In these recent examples, MDL courts have taken up this charge and used omnibus motion practice to largely resolve litigation through resolution of such fundamental issues.

That said, there may also be case-specific issues that are dispositive of large numbers of claims in an MDL proceeding. These should not be ignored. Rather, there should be a parallel process to address such issues on a case-by-case basis.

Such procedures can take many forms. In many cases, defendants and plaintiffs may be able to informally resolve such issues. It is standard practice in large MDLs to require plaintiffs to submit fact sheets, provide document discovery and submit additional information that can be utilized to identify claims that lack merit.

Once such information is provided, it can be analyzed by the parties, and defendants may informally request that plaintiffs’ counsel voluntarily dismiss cases that lack merit. In those cases where plaintiffs refuse, defendants can file case-specific dispositive motions that can be resolved by the MDL court on a rolling basis.

Such procedures were utilized effectively in the Heparin MDL proceedings to resolve numerous asserted claims based on lack of product identification evidence and other grounds.[13]

More formalized procedures can also be employed. For example, some MDL courts have issued Lone Pine or show cause orders that require plaintiffs to provide certain basic information supporting their claims, or have them subject to dismissal.[14]

Such parallel procedures to address case-specific issues are critical, and may go a long way to address the concerns of the critics of the MDL process, who believe that aggregation leads to the filing of large numbers of claims that simply have no merit.

While reform of MDL procedures may have a beneficial effect by providing courts and parties additional tools to resolve litigation, in many instances MDL courts have effectively used the existing tools to weed out weak or meritless claims.

Doug Smith is a partner in the Chicago office of Kirkland & Ellis LLP. He has litigated cases at both the trial and appellate stage in state and federal courts throughout the country, including commercial, mass tort, product liability, securities, bankruptcy, environmental and intellectual property cases.
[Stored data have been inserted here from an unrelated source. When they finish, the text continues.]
(* ===== verification/PotEig.v ===== *)
(** * The diabatic model potentials of [src/FSSH.py/PotEig.py]

    [Potenial_SAC], [Potenial_DAC] and [Potenial_ECR] (the source's spelling)
    map a position [p] to the pair [(V, V_der)] of 2x2 matrices.  The source
    fills two [np.zeros([2,2])] arrays entry by entry; the model builds the
    same four entries as a [Mat2].  The parameters [A, B, C, ...] local to
    each function are named constants of the module.

    The theorems: [V] and [V_der] are symmetric, [V_der] is the exact
    derivative of [V] at every position (the [p == 0] branches included), and
    the off-diagonal coupling [V[0,1]] is positive everywhere, which is what
    keeps the adiabatic gap of [NACsForce] away from zero. *)

From Stdlib Require Import Reals Lra.
From S2P Require Import Prelude.
Open Scope R_scope.

Module PotEig.

(** ** Simple avoided crossing (PotEig.py, lines 24-58) *)

Definition SAC_A : R := 0.01.
Definition SAC_B : R := 1.6.
Definition SAC_C : R := 0.005.
Definition SAC_D : R := 1.

Definition Potenial_SAC (p : R) : Mat2 * Mat2 :=
  let '(V00, Vder00) :=
    if Rlt_dec 0 p then (SAC_A * (1 - exp (- SAC_B * p)), SAC_A * SAC_B * exp (- SAC_B * p))
    else if Req_dec_T p 0 then (0, SAC_A * SAC_B)
    else (- SAC_A * (1 - exp (SAC_B * p)), SAC_A * SAC_B * exp (SAC_B * p)) in
  let V01 := SAC_C * exp (- SAC_D * p ^ 2) in
  let Vder01 := -2 * p * SAC_C * SAC_D * exp (- SAC_D * p ^ 2) in
  (mkMat2 V00 V01 V01 (-1 * V00), mkMat2 Vder00 Vder01 Vder01 (-1 * Vder00)).

(** ** Dual avoided crossing (PotEig.py, lines 60-83) *)

Definition DAC_A : R := 0.1.
Definition DAC_B : R := 0.28.
Definition DAC_C : R := 0.015.
Definition DAC_D : R := 0.06.
Definition DAC_E0 : R := 0.05.

Definition Potenial_DAC (p : R) : Mat2 * Mat2 :=
  let V11 := - DAC_A * exp (- DAC_B * p ^ 2) + DAC_E0 in
  let V01 := DAC_C * exp (- DAC_D * p ^ 2) in
  let Vder11 := DAC_A * DAC_B * 2 * p * exp (- DAC_B * p ^ 2) in
  let Vder01 := -2 * p * DAC_C * DAC_D * exp (- DAC_D * p ^ 2) in
  (mkMat2 0 V01 V01 V11, mkMat2 0 Vder01 Vder01 Vder11).

(** ** Extended coupling with reflection (PotEig.py, lines 85-115);
    [6*(10**-4)] is [6 * 10^-4]. *)

Definition ECR_A : R := 6 * / 10 ^ 4.
Definition ECR_B : R := 0.10.
Definition ECR_C : R := 0.90.

Definition Potenial_ECR (p : R) : Mat2 * Mat2 :=
  let '(V01, Vder01) :=
    if Rlt_dec p 0 then (ECR_B * exp (ECR_C * p), ECR_B * ECR_C * exp (ECR_C * p))
    else if Req_dec_T p 0 then (ECR_B, ECR_B * ECR_C)
    else (ECR_B * (2 - exp (- ECR_C * p)), ECR_B * ECR_C * exp (- ECR_C * p)) in
  (mkMat2 ECR_A V01 V01 (- ECR_A), mkMat2 0 Vder01 Vder01 0).

(** ** Lemmas *)

(** Unfold a potential at a point and split its branches. *)
Ltac pot_branches :=
  unfold Potenial_SAC, Potenial_DAC, Potenial_ECR; py_branches; cbn [fst snd m00 m01 m10 m11].

Lemma exp_neg_lt_1 x : 0 < x -> exp (- x) < 1.
Proof. intros H; rewrite <- exp_0; apply exp_increasing; lra. Qed.

(** The value of an entry at 0 agrees with its one-sided formulas. *)
Ltac at_zero := pot_branches; rewrite ?Rmult_0_r, ?exp_0; ring.

(** One entry given by a single formula everywhere. *)
Ltac smooth_entry g l :=
  point_fun; apply (dlim_entry _ _ g l); [intro; pot_branches; reflexivity | intro; pot_branches; reflexivity
                              | intro; dlim].

(** One entry given by the [p > 0], [p == 0], [p < 0] branches. *)
Ltac piecewise_entry gp gn lp ln :=
  point_fun; apply (dlim_piecewise _ _ gp gn lp ln);
  [ intros ? ?; pot_branches; split; reflexivity | intros ? ?; pot_branches; split; reflexivity
  | at_zero | at_zero | at_zero | at_zero | intro; dlim | intro; dlim ].

(** The [m11] entry of [V] and [V_der] are minus the [m00] ones. *)
Ltac mirror_entry H :=
  match type of H with derivable_pt_lim ?g ?x ?l =>
    apply (dlim_scale_ext _ g x (-1) l); [| | exact H] end;
  [intro; pot_branches; reflexivity | pot_branches; ring].

Lemma Potenial_SAC_wf (p : R) :
  m2_symmetric (fst (Potenial_SAC p)) /\ m2_symmetric (snd (Potenial_SAC p)) /\
  m2_derivable_pt_lim (fun q => fst (Potenial_SAC q)) p (snd (Potenial_SAC p)).
Proof.
  assert (H00 : derivable_pt_lim (fun q => m00 (fst (Potenial_SAC q))) p
                                 (m00 (snd (Potenial_SAC p)))).
  { piecewise_entry (fun q => SAC_A * (1 - exp (- SAC_B * q)))
                    (fun q => - SAC_A * (1 - exp (SAC_B * q)))
                    (fun q => SAC_A * SAC_B * exp (- SAC_B * q))
                    (fun q => SAC_A * SAC_B * exp (SAC_B * q)). }
  unfold m2_symmetric, m2_derivable_pt_lim.
  split; [|split]; [pot_branches; reflexivity .. |].
  split; [exact H00 | split; [|split]]; [| | mirror_entry H00];
    smooth_entry (fun q => SAC_C * exp (- SAC_D * q ^ 2))
                 (fun q => -2 * q * SAC_C * SAC_D * exp (- SAC_D * q ^ 2)).
Qed.

(** C4.  For every position [p], the simple-avoided-crossing matrices [V]
    and [V_der] are symmetric and [V_der] is the exact derivative of [V] at
    [p], entry by entry, on the three branches [p > 0], [p == 0], [p < 0]. *)
Theorem Potenial_SAC_exact (p : R) :
  m2_symmetric (fst (Potenial_SAC p)) /\ m2_symmetric (snd (Potenial_SAC p)) /\
  m2_derivable_pt_lim (fun q => fst (Potenial_SAC q)) p (snd (Potenial_SAC p)).
Proof. apply Potenial_SAC_wf. Qed.

Lemma Potenial_DAC_wf (p : R) :
  m2_symmetric (fst (Potenial_DAC p)) /\ m2_symmetric (snd (Potenial_DAC p)) /\
  m2_derivable_pt_lim (fun q => fst (Potenial_DAC q)) p (snd (Potenial_DAC p)).
Proof.
  unfold m2_symmetric, m2_derivable_pt_lim.
  split; [|split]; [reflexivity .. |].
  split; [|split; [|split]].
  - smooth_entry (fun _ : R => 0) (fun _ : R => 0).
  - smooth_entry (fun q => DAC_C * exp (- DAC_D * q ^ 2))
                 (fun q => -2 * q * DAC_C * DAC_D * exp (- DAC_D * q ^ 2)).
  - smooth_entry (fun q => DAC_C * exp (- DAC_D * q ^ 2))
                 (fun q => -2 * q * DAC_C * DAC_D * exp (- DAC_D * q ^ 2)).
  - smooth_entry (fun q => - DAC_A * exp (- DAC_B * q ^ 2) + DAC_E0)
                 (fun q => DAC_A * DAC_B * 2 * q * exp (- DAC_B * q ^ 2)).
Qed.

(** C28.  For every position [p], the dual-avoided-crossing matrices [V] and
    [V_der] are symmetric and [V_der] is the exact derivative of [V] at [p]. *)
Theorem Potenial_DAC_exact (p : R) :
  m2_symmetric (fst (Potenial_DAC p)) /\ m2_symmetric (snd (Potenial_DAC p)) /\
  m2_derivable_pt_lim (fun q => fst (Potenial_DAC q)) p (snd (Potenial_DAC p)).
Proof. apply Potenial_DAC_wf. Qed.

Lemma Potenial_ECR_wf (p : R) :
  m2_symmetric (fst (Potenial_ECR p)) /\ m2_symmetric (snd (Potenial_ECR p)) /\
  m2_derivable_pt_lim (fun q => fst (Potenial_ECR q)) p (snd (Potenial_ECR p)).
Proof.
  assert (H01 : derivable_pt_lim (fun q => m01 (fst (Potenial_ECR q))) p
                                 (m01 (snd (Potenial_ECR p)))).
  { piecewise_entry (fun q => ECR_B * (2 - exp (- ECR_C * q)))
                    (fun q => ECR_B * exp (ECR_C * q))
                    (fun q => ECR_B * ECR_C * exp (- ECR_C * q))
                    (fun q => ECR_B * ECR_C * exp (ECR_C * q)). }
  unfold m2_symmetric, m2_derivable_pt_lim.
  split; [|split]; [pot_branches; reflexivity .. |].
  split; [|split; [exact H01 | split]].
  - smooth_entry (fun _ : R => ECR_A) (fun _ : R => 0).
  - apply (dlim_ext _ (fun q => m01 (fst (Potenial_ECR q)))); [intro; pot_branches; reflexivity |].
    replace (m10 (snd (Potenial_ECR p))) with (m01 (snd (Potenial_ECR p)))
      by (pot_branches; reflexivity); exact H01.
  - smooth_entry (fun _ : R => - ECR_A) (fun _ : R => 0).
Qed.

(** C27.  For every position [p], the extended-coupling matrices [V] and
    [V_der] are symmetric and [V_der] is the exact derivative of [V] at [p];
    in particular the [p == 0] branch ([V01 = B], [V_der01 = B*C]) is the
    common limit of the [p < 0] and [p > 0] formulas. *)
Theorem Potenial_ECR_exact (p : R) :
  m2_symmetric (fst (Potenial_ECR p)) /\ m2_symmetric (snd (Potenial_ECR p)) /\
  m2_derivable_pt_lim (fun q => fst (Potenial_ECR q)) p (snd (Potenial_ECR p)).
Proof. apply Potenial_ECR_wf. Qed.

Lemma Potenial_coupling_pos_wf (p : R) :
  0 < m01 (fst (Potenial_SAC p)) /\ 0 < m01 (fst (Potenial_DAC p)) /\
  0 < m01 (fst (Potenial_ECR p)).
Proof.
  pose proof (exp_pos (- SAC_D * p ^ 2)); pose proof (exp_pos (- DAC_D * p ^ 2)).
  pose proof (exp_pos (ECR_C * p)).
  assert (0 < p -> exp (- ECR_C * p) < 1)
    by (intros; rewrite Ropp_mult_distr_l_reverse; apply exp_neg_lt_1;
        unfold ECR_C; lra).
  unfold SAC_C, DAC_C, ECR_B in *.
  pot_branches; unfold SAC_C, DAC_C, ECR_B; repeat split; nra.
Qed.

(** The diabatic coupling [V[0,1]] of each of the three potentials is
    positive at every position, so the diabatic matrix is never diagonal. *)
Theorem Potenial_coupling_pos (p : R) :
  0 < m01 (fst (Potenial_SAC p)) /\ 0 < m01 (fst (Potenial_DAC p)) /\
  0 < m01 (fst (Potenial_ECR p)).
Proof. apply Potenial_coupling_pos_wf. Qed.

(** ** The three families as a closed enumeration

    The callers select a potential by a string ([NACsForce.Plot]) or by
    naming the function ([FSSH.py], [hopping_probability.py]); the spec's
    design notes (section 9) ask for a closed enumeration dispatched by one
    function.  [family] and [potential] are that enumeration, against which
    the string dispatch of [Plot] is proved equal in [Drivers]. *)
Inductive family := SAC | DAC | ECR.

Definition potential (f : family) : R -> Mat2 * Mat2 :=
  match f with SAC => Potenial_SAC | DAC => Potenial_DAC | ECR => Potenial_ECR end.

(** Every family: symmetric [V] and [V_der], [V_der] the derivative of [V],
    and a positive coupling. *)
Lemma potential_wf f p :
  m2_symmetric (fst (potential f p)) /\ m2_symmetric (snd (potential f p)) /\
  m2_derivable_pt_lim (fun q => fst (potential f q)) p (snd (potential f p)) /\
  0 < m01 (fst (potential f p)).
Proof.
  destruct (Potenial_coupling_pos_wf p) as (H1 & H2 & H3).
  destruct f; cbn [potential].
  - destruct (Potenial_SAC_wf p) as (A & B & C); split; [exact A | split; [exact B | split; [exact C | exact H1]]].
  - destruct (Potenial_DAC_wf p) as (A & B & C); split; [exact A | split; [exact B | split; [exact C | exact H2]]].
  - destruct (Potenial_ECR_wf p) as (A & B & C); split; [exact A | split; [exact B | split; [exact C | exact H3]]].
Qed.

End PotEig.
Disclosure: The author was counsel of record in the Heparin MDL proceedings and has represented certain of the companies that are defendants in the cases discussed in this article in other matters.

The opinions expressed are those of the author(s) and do not necessarily reflect the views of the firm, its clients, or Portfolio Media Inc., or any of its or their respective affiliates. This article is for general information purposes and is not intended to be and should not be taken as legal advice.

[1] Fairness in Class Action Litigation Act of 2017, H.R. 985, 115th Cong. (Mar. 13, 2017).

[2] Id. § 105.

[3] Id.

[4] Id.

[5] In re Mirena IUD Prods. Liab. Litig., 202 F. Supp. 3d 304 (S.D.N.Y. 2016).

[6] In re Mirena IUD Prods. Liab. Litig., 169 F. Supp. 3d 396, 429-30 (S.D.N.Y. 2016).

[7] Id. at 430.

[8] See In re Lipitor (Atorvastatin Calcium) Marketing, Sales Practices and Prods. Liab. Litig., — F. Supp. 3d —, 2017 WL 87067, at *2 (D.S.C. Jan. 3, 2017).

[9] Id. at *8.

[10] In re Incretin-Based Therapies Prods. Liab. Litig., 142 F. Supp. 3d 1108 (S.D. Cal. 2015).

[11] Id. at 1112.

[12] See 28 U.S.C. § 1407(a).

[13] See generally In re Heparin Prods. Liab. Litig., 803 F. Supp. 2d 712 (N.D. Ohio 2011).

[14] See In re Zimmer NexGen Knee Implant Prods. Liab. Litig., 2016 WL 3281032 (N.D. Ill. June 10, 2016); In re Fosamax Prods. Liab. Litig., 2012 WL 5877418 (S.D.N.Y. Nov. 20, 2012); In re Rezulin Prods. Liab. Litig., 2005 WL 1105067 (S.D.N.Y. May 9, 2005).